If Dan Abnett joined.....I think I would die. I love Aaron from what I have read, _but_ one of the Ghost's novels were the first I had read when getting into 40K. I believe that the next full novel for Gaunt and the Tanith/Verghast/Belladon (It certainly is a mouthfull now!) Is too be called Salvation's Reach (Those who have read Blood Pact will understand why). I wonder if this is too be about the Hyrkans (Spelling?) When Gaunt was still in training if memory is right, that would be badass. Personally, I think that part of his history deserves its own series of novels or maybe even a stand alone book. Good find Commissar Ploss, and if Mr.Abnett does join, post in here!


----------



## Commissar Ploss (Feb 29, 2008)

you bet, i'll keep you updated.


----------



## Jeanms_247 (Mar 3, 2010)

Just wondering since I'm new here, who are the other black library authors here ?


----------



## Commissar Ploss (Feb 29, 2008)

The only other Black Library author that currently graces our forums (to my knowledge) is Aaron Dembski-Bowden.
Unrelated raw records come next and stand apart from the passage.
Lemma keystrokes_burst thr rel tys h :
  sched_inv h ->
  Forall (fun ty => ty <> Some "insertFromPaste") tys ->
  let h' := exec thr rel (keystrokes tys) h in
  sched_inv h' /\
  nextTimeout h' = nextTimeout h + length tys /\
  frames h' = frames h /\
  (forall id, timeouts h' !! id = Some afterFrameCb <->
              timeouts h !! id = Some afterFrameCb) /\
  (tys <> [] ->
   forall id, timeouts h' !! id = Some measureCb <->
              id = nextTimeout h + length tys - 1).
Proof.
  intros Hi Hall. induction tys as [|ty tys IH] using rev_ind.
  { simpl. split; [done|]. split; [lia|]. by repeat split. }
  apply Forall_app in Hall as [Hall Hty].
  rewrite Forall_singleton in Hty.
  destruct (IH Hall) as (Hi' & Hnt & Hfr & Haf & _). clear IH.
  unfold keystrokes. rewrite fmap_app, exec_app. simpl.
  unfold handleInput. rewrite decide_False by done.
  fold (keystrokes tys). set (h1 := exec thr rel (keystrokes tys) h) in *.
  destruct (debounce_path h1 Hi') as (Hm & Haf' & Hfr').
  rewrite length_app. cbn [length].
  split; [by apply debouncedMeasure_inv|].
  split; [rewrite debouncedMeasure_nextTimeout; lia|].
  split; [congruence|].
  split; [intros id; by rewrite Haf', Haf|].
  intros _ id. rewrite Hm, Hnt. split; intros ->; lia.
Qed.

(** X4. A burst of input events that do not come from a paste, arriving
    at any point of a run and before any of their timers fires, is
    coalesced: no [measure] call is made and the detector state is
    untouched, the pending tasks of the paste path are as before, and
    exactly one debounce timer is left pending, the one of the last
    event. *)
Theorem X4_keystroke_burst thr rel tr tys :
  let h := exec thr rel tr init_hook in
  tys <> [] ->
  Forall (fun ty => ty <> Some "insertFromPaste") tys ->
  let h' := exec thr rel (keystrokes tys) h in
  trace_measured thr rel (keystrokes tys) h = [] /\
  det h' = det h /\
  frames h' = frames h /\
  (forall id, timeouts h' !! id = Some afterFrameCb <->
              timeouts h !! id = Some afterFrameCb) /\
  (forall id, timeouts h' !! id = Some measureCb <->
              id = nextTimeout h + length tys - 1).
Proof.
  intros h Hne Hall h'.
  destruct (keystrokes_burst thr rel tys h (run_inv thr rel tr) Hall) as (_ & _ & ? & ? & Hm).
  split; [apply keystrokes_not_measured|].
  split; [|by auto].
  subst h'. apply exec_det_unmeasured, keystrokes_not_measured.
Qed.

Lemma X4_keystroke_burst_witness :
  let h := exec 4 12 [Mount (Some (Element "a" 20 20)); PasteEvent] init_hook in
  let h' := exec 4 12 (keystrokes [Some "insertText"; None;
                                   Some "deleteContentBackward"]) h in
  det h' = det h /\ frames h' = frames h.
Proof.
  intros h h'.
  destruct (X4_keystroke_burst 4 12
              [Mount (Some (Element "a" 20 20)); PasteEvent]
              [Some "insertText"; None; Some "deleteContentBackward"])
    as (_ & Hdet & Hfr & _).
  - done.
  - repeat (apply List.Forall_cons; [done|]). apply List.Forall_nil.
  - split; [exact Hdet | exact Hfr].
Defined.

End SchedulingProperties.
(** C10: in [get_app_usage] a segment whose window is [None] or [""] only adds
    its duration to its app's [total_seconds]: the app's [windows] and
    [window_count] and the global [window_usage] (hence [total_windows]) are
    untouched; no listed window is ever unnamed; and so an app's [top_windows]
    percentages can sum to less than 100 (here: one window at 50%). *)
Theorem unnamed_window_not_counted :
  forall (st : AppUsage.state) (seg : segment) (segs : list segment)
         (a now : Z) (et : option Z),
  0 < duration_seconds seg ->
  window seg = None \/ window seg = Some "" ->
  AppUsage.window_usage (AppUsage.step st seg) = AppUsage.window_usage st /\
  AppUsage.app_usage (AppUsage.step st seg)
    = dict_upd opt_string_eqb (application seg) AppUsage.app_data0
        (fun d => AppUsage.mk_app_data (AppUsage.total_seconds d + duration_seconds seg)
                    (AppUsage.window_count d) (AppUsage.windows d))
        (AppUsage.app_usage st) /\
  (forall e w, In e (AppUsage.top_apps (AppUsage.report_of segs a et now)) ->
     In w (AppUsage.top_windows e) -> AppUsage.w_name w <> "") /\
  map AppUsage.w_percentage
      (flat_map AppUsage.top_windows
         (AppUsage.top_apps (AppUsage.report_of window_example 0 None 0)))
    = [5000 # 100]%Q.
Proof.
  intros st seg segs a now et Hpos Hw.
  assert (Ht : truthy (window seg) = None) by (destruct Hw as [-> | ->]; reflexivity).
  split; [|split; [|split]].
  - unfold AppUsage.step. rewrite (proj2 (Z.leb_gt _ _) Hpos). simpl. rewrite Ht. reflexivity.
  - unfold AppUsage.step. rewrite (proj2 (Z.leb_gt _ _) Hpos). simpl.
    unfold AppUsage.update_app. rewrite Ht. reflexivity.
  - intros e w He Hw'.
    destruct (named_windows_fold segs (AppUsage.init et) (conj (Forall_nil _) (Forall_nil _)))
      as [Ha _].
    unfold AppUsage.report_of in He. cbn [AppUsage.top_apps] in He.
    apply in_map_iff in He as [ad [<- Hin]]. apply in_sorted in Hin.
    unfold AppUsage.fmt_app in Hw'. cbn [AppUsage.top_windows] in Hw'.
    apply in_map_iff in Hw' as [wd [<- Hwd]]. apply in_sorted in Hwd.
    rewrite Forall_forall in Ha. specialize (Ha ad Hin).
    rewrite Forall_forall in Ha. exact (Ha wd Hwd).
  - vm_compute. reflexivity.
Qed.

Lemma unnamed_window_not_counted_witness :
  (0 < duration_seconds (nth 1 window_example zero_segment) /\
   (window (nth 1 window_example zero_segment) = None \/
    window (nth 1 window_example zero_segment) = Some "")) /\
  AppUsage.window_usage
    (AppUsage.step (AppUsage.step (AppUsage.init None) (nth 0 window_example zero_segment))
       (nth 1 window_example zero_segment))
  = AppUsage.window_usage (AppUsage.step (AppUsage.init None) (nth 0 window_example zero_segment)).
Proof.
  split; [split; [reflexivity | left; reflexivity]|].
  exact (proj1 (unnamed_window_not_counted
                  (AppUsage.step (AppUsage.init None) (nth 0 window_example zero_segment))
                  (nth 1 window_example zero_segment) window_example 0 0 None
                  eq_refl (or_introl eq_refl))).
Defined.

(** * Further functions of the package *)

(** ** [utils.group_results_by_time] *)

Module GroupByTime.

Inductive py_error := ValueError | KeyError.

Inductive outcome (T : Type) := Ok (v : T) | Raise (e : py_error).
Arguments Ok {T} v.
Arguments Raise {T} e.

Inductive time_field := AbsoluteTime | FrameTime.

Record gstate {A : Type} := mk_gstate {
  groups : list (list A);
  current_group : list A;
  current_interval_start : option Z
}.
Arguments gstate : clear implicits.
Author or such titles as _Cadian Blood_, and _Soul Hunter_, and such future titles as _Horus Heresy: The First Heretic._ I'm not going to give his username for privacy reasons. You'll have to figure that part out on your own.


----------



## World Eater XII (Dec 12, 2008)

awesome stuff. regarding authors i have just read cadian blood(awesome to the max) and just started reading soul hunter


----------



## Col. Schafer (Apr 15, 2008)

One more Gaunt novel for me to wish I had... :cray:

Between GWs plastic crack and Wizards' cardboard crack I havent baught a book in ages, I still hadent read half the Gaunt books.

By by the emp' if Dan Abnet joined Heresy, I do think there would have to be a parade.


----------



## Nikolai (Mar 16, 2010)

Another one...

Yes-yes, more-more. I have been hooked since I picked up the first book and since reading Blood Pact over christmas I have been beside myself looking for something to keep me occupied.


----------